About Medichecker
Hi, my name is Dr. Margaret Faux. I am the founder and CEO of a MedTech company called Synapse Medical. I have worked in health systems around the world for 40 years and have administered Australian Medicare bills since Medicare began.
I’m a nurse-turned-lawyer specialised in Medicare and health insurance law, and I have a PhD on Medicare Claiming and Compliance.
In October 2022, I was featured in a series of media stories by ABC 7.30, The SMH and The Age, in which I estimated systemwide leakage from Medicare caused by fraud, overservicing and errors was up to 30%. This estimate was based on evidence and experience and is consistent with international estimates.
When the stories broke, all and sundry entered the fray. There were the usual vested interests and powerful medical lobby, but also newcomers like Dr Eddie Cliff and Dr Tori Berquist, both Fulbright Scholars at Harvard, who co-authored a piece that did the rounds. Suddenly everyone had something to say about Medicare fraud.

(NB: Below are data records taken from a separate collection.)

Lemma stop_ends_rescheduling_witness :
  ∃ st1 obs1 st2 obs2,
    run Scenario.browser created Scenario.looping = Some (st1, obs1)
    ∧ render st1 = Started
    ∧ run Scenario.browser st1
        [StopCalled; SegmentationResolved Scenario.seg Scenario.frame]
      = Some (st2, obs2)
    ∧ processCanvas st2 = false
    ∧ List.filter is_set_timeout obs2 = []
    ∧ List.filter is_set_timeout obs1 = [CallWorkerSetTimeout render_delay].
Proof.
  eexists _, _, _, _.
  match goal with
  | |- ?A ∧ ?B ∧ ?C ∧ _ =>
      assert (HA : A) by (vm_compute; reflexivity);
      assert (HB : B) by reflexivity;
      assert (HC : C) by (vm_compute; reflexivity)
  end.
  pose proof (stop_ends_rescheduling _ _ _ _ _ _ _ HA HB HC) as (Hp & Hf & _).
  split; [exact HA|]. split; [exact HB|]. split; [exact HC|].
  split; [exact Hp|]. split; [exact Hf|reflexivity].
Defined.

End PublisherMore.

(** ** The choice of the camera *)

Module DomFacts.
Import Dom.

Lemma find_videoinput_first pre d post :
  kind d = "videoinput" →
  Forall (λ x, kind x ≠ "videoinput") pre →
  find_videoinput (pre ++ d :: post) = Some d.
Proof.
  intros Hd Hpre. unfold find_videoinput.
  induction Hpre as [|x pre Hx _ IH]; simpl.
  - rewrite Hd. done.
  - destruct (String.eqb_spec (kind x) "videoinput"); [done|exact IH].
Qed.

Lemma find_videoinput_none devices :
  Forall (λ x, kind x ≠ "videoinput") devices →
  find_videoinput devices = None.
Proof.
  unfold find_videoinput. induction 1 as [|x l Hx _ IH]; simpl; [done|].
  destruct (String.eqb_spec (kind x) "videoinput"); [done|exact IH].
Qed.

End DomFacts.

Section CameraChoice.
Import Dom DomFacts.

(** X12. Both components ask for the first video input. When the list of
    devices has a device of kind 'videoinput', [getUserMedia] is called with
    the [deviceId] of the first such device, a frame rate of 30 and the
    component's width and height as ideal size; the devices before it are
    passed over and those after it are not looked at. When the list has
    none, [initMediaStream] of the recorder page throws 'Could not get video
    device', does not call [getUserMedia], and leaves status and stream as
    they are. *)
Theorem first_video_input_is_used :
  (∀ pre d post,
     kind d = "videoinput" → Forall (λ x, kind x ≠ "videoinput") pre →
     (∀ st, Publisher.initCanvasPublisher_devices (pre ++ d :: post) st =
              (Publisher.set_init Publisher.AwaitUserMedia st,
               [Publisher.CallGetUserMedia (deviceId d) 30
                  (videoWidth (Publisher.quality st))
                  (videoHeight (Publisher.quality st))]))
     ∧ (∀ st, Recorder.initMediaStream_devices (pre ++ d :: post) st =
                (Recorder.set_awaiting_stream
                   (S (Recorder.awaiting_stream st))
                   (Recorder.set_awaiting_devices
                      (pred (Recorder.awaiting_devices st)) st),
                 [Recorder.CallGetUserMedia (deviceId d) 30
                    (videoWidth (Recorder.quality st))
                    (videoHeight (Recorder.quality st))])))
  ∧ (∀ devices st,
       Forall (λ x, kind x ≠ "videoinput") devices →
       Recorder.initMediaStream_devices devices st =
         (Recorder.set_awaiting_devices
            (pred (Recorder.awaiting_devices st)) st,
          [Recorder.Thrown "initMediaStream" "Could not get video device"])).
Proof.
  split.
  - intros pre d post Hd Hpre.
    pose proof (find_videoinput_first pre d post Hd Hpre) as Hfind.
    split; intros st.
    + unfold Publisher.initCanvasPublisher_devices. by rewrite Hfind.
    + unfold Recorder.initMediaStream_devices. by rewrite Hfind.
  - intros devices st Hnone.
    unfold Recorder.initMediaStream_devices.
    by rewrite (find_videoinput_none devices Hnone).
Qed.

Lemma first_video_input_is_used_witness :
  Publisher.initCanvasPublisher_devices
    [Scenario.microphone; Scenario.camera; Scenario.microphone]
    Publisher.created =
    (Publisher.set_init Publisher.AwaitUserMedia Publisher.created,
     [Publisher.CallGetUserMedia "cam0" 30 640 480]).
Proof.
  destruct first_video_input_is_used as [Hfirst _].
  destruct (Hfirst [Scenario.microphone] Scenario.camera [Scenario.microphone])
    as [Hpub _].
  - reflexivity.
  - repeat constructor. discriminate.
  - exact (Hpub Publisher.created).
Defined.

End CameraChoice.

(** ** The index page *)

Module IndexMoreFacts.
Import Index IndexView.

Lemma step_sessions env st e st' obs :
  sessions_from_env env st → step env st e = Some (st', obs) →
  sessions_from_env env st'
  ∧ shows_CanvasPublisher st' =
      shows_CanvasPublisher st || negb (is_failure e).
Proof.
  intros [Hs Hc] H.
  destruct e as [|[err|]]; cbn [step] in H; unfold connect_callback in H.
  - unfold start in H.
    destruct (truthy (API_KEY env)) as [key|] eqn:Hk;
      destruct (truthy (SESSION_ID env)) as [id|] eqn:Hi;
      destruct (truthy (OT_TOKEN env)) as [token|] eqn:Ht; simplify_eq;
      (split; [|unfold shows_CanvasPublisher; simpl;
                by rewrite orb_false_r]); try done.
    split; [done|]. simpl. apply Forall_app. split; [done|].
    by repeat constructor.
  - destruct (connecting st) as [|s rest] eqn:Hconn; [done|]. simplify_eq.
    split; [|unfold shows_CanvasPublisher; simpl; by destruct (session st)].
    split; [done|]. simpl. by apply Forall_cons in Hc as [_ ?].
  - destruct (connecting st) as [|s rest] eqn:Hconn; [done|]. simplify_eq.
    apply Forall_cons in Hc as [Hfrom Hrest].
    split; [|unfold shows_CanvasPublisher; simpl; by destruct (session st)].
    split; [|done]. simpl. intros s' Heq. by simplify_eq.
Qed.

Lemma run_sessions env es : ∀ st st' obs,
  sessions_from_env env st → run env st es = Some (st', obs) →
  sessions_from_env env st'
  ∧ shows_CanvasPublisher st' =
      shows_CanvasPublisher st || negb (forallb is_failure es).
Proof.
  induction es as [|e es IH]; intros st st' obs Hs H; cbn [run forallb] in *.
  - simplify_eq. split; [done|]. by rewrite orb_false_r.
  - destruct (step env st e) as [[st1 obs1]|] eqn:Hstep; [|done].
    destruct (run env st1 es) as [[st2 obs2]|] eqn:Hrun; [|done].
    simplify_eq.
    destruct (step_sessions _ _ _ _ _ Hs Hstep) as [Hs1 Hshow1].
    destruct (IH _ _ _ Hs1 Hrun) as [Hs2 Hshow2].
    split; [done|]. rewrite Hshow2, Hshow1.
    destruct (shows_CanvasPublisher st), (is_failure e),
      (forallb is_failure es); done.
Qed.

End IndexMoreFacts.

Section IndexMore.
Import Index IndexView IndexMoreFacts.

(** X13. [start()] needs its three variables. If [API_KEY], [SESSION_ID] or
    [OT_TOKEN] is undefined or the empty string, [start()] throws 'Could not
    get env tokens' before it touches the SDK and the page is unchanged;
    otherwise it initialises a session with the key and the session id and
    calls [connect] with the token, once, without assigning [session]. *)
Theorem start_needs_three_tokens (env : ProcessEnv) (st : State) :
  (API_KEY env = None ∨ API_KEY env = Some ""
   ∨ SESSION_ID env = None ∨ SESSION_ID env = Some ""
   ∨ OT_TOKEN env = None ∨ OT_TOKEN env = Some "" →
   start env st = (st, [Thrown "start" "Could not get env tokens"]))
  ∧ (∀ key id token,
       API_KEY env = Some key → key ≠ "" →
       SESSION_ID env = Some id → id ≠ "" →
       OT_TOKEN env = Some token → token ≠ "" →
       start env st =
         ({| session := session st;
             connecting := connecting st
                           ++ [{| apiKey := key; sessionId := id |}] |},
          [CallInitSession key id; CallConnect token])).
Proof.
  assert (Hempty : truthy (Some "") = None) by done.
  assert (Hfull : ∀ v, v ≠ "" → truthy (Some v) = Some v).
  { intros v Hv. unfold truthy.
    destruct (String.eqb_spec v ""); [done|done]. }
  split.
  - intros Hmiss. unfold start.
    destruct (truthy (API_KEY env)) eqn:Hk;
      destruct (truthy (SESSION_ID env)) eqn:Hi;
      destruct (truthy (OT_TOKEN env)) eqn:Ht; try done.
    exfalso.
    destruct Hmiss as [H|[H|[H|[H|[H|H]]]]]; rewrite H in *; discriminate.
  - intros key id token Hk Hkne Hi Hine Ht Htne. unfold start.
    by rewrite Hk, Hi, Ht, !Hfull.
Qed.

Lemma start_needs_three_tokens_witness :
  start {| API_KEY := Some "key"; SESSION_ID := Some "";
           OT_TOKEN := Some "token" |} initial
  = (initial, [Thrown "start" "Could not get env tokens"]).
Proof.
  destruct (start_needs_three_tokens
              {| API_KEY := Some "key"; SESSION_ID := Some "";
                 OT_TOKEN := Some "token" |} initial) as [Hmiss _].
  apply Hmiss. right. right. right. left. reflexivity.
Defined.

(** X14. The publisher shows once a connect has succeeded, and for good. In
    every run from the initial page the CanvasPublisher is rendered exactly
    when some connect has completed without error; no event sets [session]
    back to null; and the session it is given was initialised with the
    [API_KEY] and [SESSION_ID] of the environment. *)
Theorem publisher_shown_iff_connected (env : ProcessEnv) (es : list Event)
  (st : State) (obs : list Obs) :
  run env initial es = Some (st, obs) →
  shows_CanvasPublisher st = negb (forallb is_failure es)
  ∧ (∀ s, session st = Some s →
          truthy (API_KEY env) = Some (apiKey s)
          ∧ truthy (SESSION_ID env) = Some (sessionId s))
  ∧ (∀ es' st' obs', run env st es' = Some (st', obs') →
       shows_CanvasPublisher st = true → shows_CanvasPublisher st' = true).
Proof.
  intros Hrun.
  assert (sessions_from_env env initial) as Hinit by (split; simpl; done).
  destruct (run_sessions _ _ _ _ _ Hinit Hrun) as [[Hs Hc] Hshow].
  split_and!.
  - exact Hshow.
  - exact Hs.
  - intros es' st' obs' Hrun' Hshown.
    destruct (run_sessions env es' st st' obs' (conj Hs Hc) Hrun') as [_ H'].
    by rewrite H', Hshown.
Qed.

Lemma publisher_shown_iff_connected_witness :
  ∃ st obs,
    run Scenario.tokens initial
      [StartClicked; ConnectCompleted (Some "denied");
       StartClicked; ConnectCompleted None] = Some (st, obs)
    ∧ shows_CanvasPublisher st = true
    ∧ session st = Some {| apiKey := "key"; sessionId := "room" |}.
Proof.
  eexists _, _.
  assert (Hrun : run Scenario.tokens initial
                   [StartClicked; ConnectCompleted (Some "denied");
                    StartClicked; ConnectCompleted None] = Some (_, _))
    by (vm_compute; reflexivity).
  destruct (publisher_shown_iff_connected _ _ _ _ Hrun) as (Hshow & _).
  split; [exact Hrun|]. split; [exact Hshow|reflexivity].
Defined.

End IndexMore.

Section PageMore.
Import Page.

Coincidentally, one of the world’s leading experts in healthcare fraud is Professor Malcolm Sparrow from the John F. Kennedy School of Government at Harvard. In 2004 he visited Australia and while here, appeared on ABC Four Corners where he said:
“Australian culture is not the same as American culture but the nature of the fraud risks is tied directly to the structure of the payment system. And you and your Medicare program and your other fee-for-service programs have exactly the same structure as the U.S traditional fee-for-service systems. So you face the same risks, whether you like it or not.”
He was right. I now have a decade of experience administering U.S medical bills and can confirm that the risks and frauds I see in both systems are the same, but the U.S system manages them better than we do, so, whatever the U.S figure is, ours is higher. You can watch the COST OF MEDICAL FRAUD video in which Professor Sparrow estimates the U.S figure could also be 30%.

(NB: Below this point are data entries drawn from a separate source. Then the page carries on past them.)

(* ===== verification/GoFmt.v ===== *)
(** * Formatting and parsing of numbers and booleans

    The [%d] and [%t] verbs of [fmt.Sprintf], and the [strconv] parsers that the
    [flag] package uses to read such values back. *)

From S2P Require Import Prelude GoStd.
From Stdlib Require Import Ascii.
From stdpp Require Import pretty numbers.
From stdpp Require Import options.

Local Open Scope list_scope.

(** [fmt.Sprintf("%d", z)] *)
Definition Itoa (z : Z) : string := pretty z.

Lemma Itoa_inj z z' : Itoa z = Itoa z' → z = z'.
Proof. apply (inj pretty). Qed.

(** [fmt.Sprintf("%t", b)] *)
Definition FormatBool (b : bool) : string := if b then "true" else "false".

(** [strconv.ParseBool] *)
Definition ParseBool (s : string) : option bool :=
  if existsb (String.eqb s) ["1"; "t"; "T"; "TRUE"; "true"; "True"] then Some true
  else if existsb (String.eqb s) ["0"; "f"; "F"; "FALSE"; "false"; "False"] then Some false
  else None.

(** The value of a digit in bases up to 36. *)
Definition digit_value (c : ascii) : option Z :=
  let n := Z.of_nat (nat_of_ascii c) in
  if bool_decide (48 ≤ n ≤ 57)%Z then Some (n - 48)%Z
  else if bool_decide (97 ≤ n ≤ 122)%Z then Some (n - 97 + 10)%Z
  else if bool_decide (65 ≤ n ≤ 90)%Z then Some (n - 65 + 10)%Z
  else None.

(** The loop of [strconv.ParseUint]; underscores are skipped. *)
Fixpoint parse_digits (base : Z) (s : string) (acc : Z) : option Z :=
  match s with
  | EmptyString => Some acc
  | String c s =>
      if bool_decide (c = "_"%char) then parse_digits base s acc else
      match digit_value c with
      | Some d => if bool_decide (d < base)%Z then parse_digits base s (acc * base + d)%Z else None
      | None => None
      end
  end.

Definition lower (c : ascii) : ascii :=
  let n := nat_of_ascii c in
  if bool_decide (65 ≤ n ≤ 90) then ascii_of_nat (n + 32) else c.

(** [strconv.underscoreOK]: an underscore stands between digits, or after the
    base prefix.  [prev] is the class of the last byte: a digit or prefix
    (["0"]), an underscore, or something else. *)
Inductive us_class := UsStart | UsDigit | UsUnder | UsOther.

Fixpoint underscore_loop (hex : bool) (s : string) (prev : us_class) : bool :=
  match s with
  | EmptyString => match prev with UsUnder => false | _ => true end
  | String c s =>
      let n := nat_of_ascii c in
      let l := nat_of_ascii (lower c) in
      if bool_decide (48 ≤ n ≤ 57) || hex && bool_decide (97 ≤ l ≤ 102)
      then underscore_loop hex s UsDigit
      else if bool_decide (c = "_"%char) then
        match prev with UsDigit => underscore_loop hex s UsUnder | _ => false end
      else
        match prev with UsUnder => false | _ => underscore_loop hex s UsOther end
  end.

(** The base and the digits of a literal without its sign, and whether it has a
    base prefix. *)
Definition base_prefix (s : string) : Z * string * bool :=
  match s with
  | String "0" (String c (String _ _ as digits)) =>
      if bool_decide (lower c = "b"%char) then (2%Z, digits, true)
      else if bool_decide (lower c = "o"%char) then (8%Z, digits, true)
      else if bool_decide (lower c = "x"%char) then (16%Z, digits, true)
      else (8%Z, String c digits, false)
  | String "0" digits => (8%Z, digits, false)
  | _ => (10%Z, s, false)
  end.

Definition underscoreOK (s : string) : bool :=
  let '(base, digits, prefixed) := base_prefix s in
  if prefixed then underscore_loop (bool_decide (base = 16%Z)) digits UsDigit
  else underscore_loop false s UsStart.

(** The sign of a literal, and what follows it. *)
Definition split_sign (s : string) : bool * string :=
  match s with
  | String "+" rest => (false, rest)
  | String "-" rest => (true, rest)
  | _ => (false, s)
  end.

Definition parse_unsigned (body : string) : option Z :=
  match body with
  | EmptyString => None
  | _ =>
      let '(base, digits, _) := base_prefix body in
      match parse_digits base digits 0 with
      | None => None
      | Some un => if underscoreOK body then Some un else None
      end
  end.

(** [strconv.ParseInt(s, 0, 64)], as used for the flags of type [int]; [None] is
    an error. *)
Definition ParseInt (s : string) : option Z :=
  let '(neg, body) := split_sign s in
  match parse_unsigned body with
  | None => None
  | Some un =>
      if (neg : bool) then if bool_decide (un ≤ 2 ^ 63)%Z then Some (- un)%Z else None
      else if bool_decide (un < 2 ^ 63)%Z then Some un else None
  end.

(** ** Reading back what was written *)

Lemma pretty_N_go_pos x s :
  (0 < x)%N → pretty_N_go x s = pretty_N_go (x `div` 10) (String (pretty_N_char (x `mod` 10)) s).
Proof. apply pretty_N_go_step. Qed.

Definition is_digit (c : ascii) : bool := bool_decide (48 ≤ nat_of_ascii c ≤ 57).

Lemma digit_cases d : (d < 10)%N → In d [0; 1; 2; 3; 4; 5; 6; 7; 8; 9]%N.
Proof. intros Hd. simpl. lia. Qed.

Lemma pretty_N_char_value d : (d < 10)%N → digit_value (pretty_N_char d) = Some (Z.of_N d).
Proof. intros Hd%digit_cases. simpl in Hd. by repeat destruct Hd as [<-|Hd]. Qed.

Lemma pretty_N_char_digit d : (d < 10)%N → is_digit (pretty_N_char d) = true.
Proof. intros Hd%digit_cases. simpl in Hd. by repeat destruct Hd as [<-|Hd]. Qed.

Lemma pretty_N_char_not_underscore d : (d < 10)%N → pretty_N_char d ≠ "_"%char.
Proof. intros Hd%digit_cases. simpl in Hd. by repeat destruct Hd as [<-|Hd]. Qed.

Lemma mod_10_lt x : (x `mod` 10 < 10)%N.
Proof. by apply N.mod_lt. Qed.

Lemma parse_digits_pretty x s :
  parse_digits 10 (pretty_N_go x s) 0 = parse_digits 10 s (Z.of_N x).
Proof.
  revert s. induction (N.lt_wf_0 x) as [x _ IH]. intros s.
  destruct (decide (x = 0)%N) as [->|Hx]; [by rewrite pretty_N_go_0|].
  rewrite pretty_N_go_pos by lia.
  rewrite IH by (apply N.div_lt; lia). simpl.
  rewrite bool_decide_eq_false_2 by apply pretty_N_char_not_underscore, mod_10_lt.
  rewrite pretty_N_char_value by apply mod_10_lt.
  rewrite bool_decide_eq_true_2 by (pose proof (mod_10_lt x); lia). f_equal.
  rewrite (N.div_mod x 10) at 3 by done. lia.
Qed.

(** The first digit of a positive number is not zero. *)
Lemma pretty_N_go_head x s :
  (0 < x)%N → ∃ d rest, (0 < d < 10)%N ∧ pretty_N_go x s = String (pretty_N_char d) rest.
Proof.
  revert s. induction (N.lt_wf_0 x) as [x _ IH]. intros s Hx. rewrite pretty_N_go_pos by done.
  destruct (decide (x < 10)%N) as [Hs|Hs].
  - rewrite (N.div_small x 10), pretty_N_go_0, (N.mod_small x 10) by done. by exists x, s.
  - apply IH; [apply N.div_lt; lia|]. apply N.div_str_pos. lia.
Qed.

Fixpoint all_digits (s : string) : bool :=
  match s with EmptyString => true | String c s => is_digit c && all_digits s end.

Lemma pretty_N_go_digits x s : all_digits s = true → all_digits (pretty_N_go x s) = true.
Proof.
  revert s. induction (N.lt_wf_0 x) as [x _ IH]. intros s Hs.
  destruct (decide (x = 0)%N) as [->|Hx]; [by rewrite pretty_N_go_0|].
  rewrite pretty_N_go_pos by lia. apply IH; [apply N.div_lt; lia|]. simpl.
  by rewrite pretty_N_char_digit by apply mod_10_lt.
Qed.

Lemma underscore_loop_digits s prev :
  all_digits s = true → prev ≠ UsUnder → underscore_loop false s prev = true.
Proof.
  revert prev. induction s as [|c s IH]; intros prev Hs Hp; [by destruct prev|].
  simpl in *. apply andb_true_iff in Hs as [Hc Hs]. unfold is_digit in Hc. rewrite Hc. simpl.
  by apply IH.
Qed.

(** A positive number without its sign. *)
Lemma pretty_pos_parse n :
  (0 < n)%N →
  ∃ c rest, pretty n = String c rest ∧ is_digit c = true ∧
    base_prefix (pretty n) = (10%Z, pretty n, false) ∧
    parse_digits 10 (pretty n) 0 = Some (Z.of_N n) ∧ underscoreOK (pretty n) = true.
Proof.
  intros Hn. assert (pretty n = pretty_N_go n "") as Hgo.
  { unfold pretty, pretty_N. by rewrite decide_False by lia. }
  rewrite Hgo. destruct (pretty_N_go_head n "" Hn) as (d & rest & Hd & Hh).
  assert (base_prefix (pretty_N_go n "") = (10%Z, pretty_N_go n "", false)) as Hb.
  { rewrite Hh. pose proof (digit_cases d ltac:(lia)) as Hin. simpl in Hin.
    repeat destruct Hin as [<-|Hin]; try done. lia. }
  exists (pretty_N_char d), rest. split_and!; [done|apply pretty_N_char_digit; lia|done| |].
  - rewrite parse_digits_pretty. done.
  - unfold underscoreOK. rewrite Hb. apply underscore_loop_digits; [|done]. by apply pretty_N_go_digits.
Qed.

Lemma split_sign_digit c rest : is_digit c = true → split_sign (String c rest) = (false, String c rest).
Proof. by destruct c as [[] [] [] [] [] [] [] []]. Qed.

Lemma parse_unsigned_pretty n : (0 < n)%N → parse_unsigned (pretty n) = Some (Z.of_N n).
Proof.
  intros Hn. destruct (pretty_pos_parse n Hn) as (c & rest & Hs & _ & Hb & Hp & Hu).
  unfold parse_unsigned. rewrite Hb, Hp, Hu. by rewrite Hs.
Qed.

(** [strconv.ParseInt] reads back what [%d] printed, for a 64-bit integer. *)
Lemma ParseInt_Itoa z : (- 2 ^ 63 ≤ z < 2 ^ 63)%Z → ParseInt (Itoa z) = Some z.
Proof.
  intros Hz. destruct z as [|p|p]; [done|..]; unfold Itoa, ParseInt.
  - change (pretty (Zpos p)) with (pretty (Npos p)).
    destruct (pretty_pos_parse (Npos p)) as (c & rest & Hs & Hc & _); [done|].
    rewrite Hs, (split_sign_digit _ _ Hc). cbv beta iota. rewrite <-Hs, parse_unsigned_pretty by done.
    by rewrite bool_decide_eq_true_2 by lia.
  - change (pretty (Zneg p)) with ("-" +:+ pretty (Npos p)).
    change (split_sign ("-" +:+ pretty (Npos p))) with (true, pretty (Npos p)).
    cbv beta iota. rewrite parse_unsigned_pretty by done. by rewrite bool_decide_eq_true_2 by lia.
Qed.

Lemma ParseBool_FormatBool b : ParseBool (FormatBool b) = Some b.
Proof. by destruct b. Qed.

The truth is that nobody has ever conducted a statistically valid measurement of the rates of fraud, abuse, waste, error, and overpayments within the Australian Medicare program. Without that, everyone is entitled to make their own best guesses, based on their knowledge of the systems in place and their vulnerabilities. I have four decades of experience and a PhD in this field and am entitled to my own estimates. Deloitte is entitled to theirs , based on what they have described as “desk-based analysis” (which is never sufficient to uncover fraud). Cliff and Berquist are entitled to their own guesses based on their own lack of experience in fraud control and no research at all of their own.

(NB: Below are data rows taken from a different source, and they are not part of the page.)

(* ===== verification/Effects.v ===== *)
(** * Effectful Go code

    Go functions of the repository call code that is not theirs: the Kubernetes
    API client, the operating system, gRPC.  A component describes the calls it
    makes by a signature [sig] (an operation and the type of the reply to it);
    its functions are then trees of type [prog], whose nodes are the calls, and
    whose branches are indexed by every reply the callee may give.  Nothing is
    assumed about the callee: [runs p tr out] relates a function to each trace
    of calls and replies it can have against some environment.  [wp] is the
    corresponding weakest precondition, [hsafe] the safety property "every call
    the function issues is allowed by the calls and replies before it", and
    [exec] runs a tree against one concrete environment. *)

From S2P Require Import Prelude.
From stdpp Require Import options.

(** ** Signatures, programs *)

Record sig := Sig { op : Type; reply : op → Type }.
Arguments reply {s} o : rename.

(** How a Go function stops without returning. *)
Inductive crash :=
  | Panic (msg : string)      (** a Go run-time panic *)
  | Fatal (msg : string).     (** [glog.Fatal] or [os.Exit]: the process ends *)

Inductive prog (S : sig) (A : Type) : Type :=
  | Ret (a : A)
  | Halt (c : crash)
  | Vis (o : op S) (k : reply o → prog S A).
Arguments Ret {S A} a.
Arguments Halt {S A} c.
Arguments Vis {S A} o k.

(** One call. *)
Definition call {S : sig} (o : op S) : prog S (reply o) := Vis o Ret.

Fixpoint prog_then {S A B} (f : A → prog S B) (p : prog S A) : prog S B :=
  match p with
  | Ret a => f a
  | Halt c => Halt c
  | Vis o k => Vis o (λ r, prog_then f (k r))
  end.

#[export] Instance prog_ret S : MRet (prog S) := λ A a, Ret a.
#[export] Instance prog_bind S : MBind (prog S) := λ A B f, prog_then f.
#[global] Arguments prog_ret _ _ _ /.
#[global] Arguments prog_bind _ _ _ _ _ /.

(** Programs are compared up to pointwise equal continuations. *)
Inductive prog_eq {S A} : Equiv (prog S A) :=
  | prog_eq_ret a : Ret a ≡ Ret a
  | prog_eq_halt c : Halt c ≡ Halt c
  | prog_eq_vis o k k' : (∀ r, k r ≡ k' r) → Vis o k ≡ Vis o k'.
#[export] Existing Instance prog_eq.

It is time for us to move beyond the battle of competing but inevitably rough estimates. Instead, we need to measure the scale of the problem in a reliable and systematic way. We know how to do that—using rigorous audits of random samples that include conversations with patients—but there has never been the political will to conduct such measurements and reveal the true scope of the issue. Only when unambiguous facts about loss rates are put on the table can the debate progress beyond the ultimately pointless “who’s estimate is better” and of course the persistent attempts by vested interests to pretend “this is not really serious”. We need urgently to move on to “what to do about it”. Because when no-one knows how much is being lost, no-one knows how much to spend on tackling the problem, nor how aggressive an approach to take in protecting public funds.
The consumer voice has always been missing from this critically important national debate, and without it, we will never be able to accurately measure the size of this problem. The purpose of Medichecker is to plug this gap.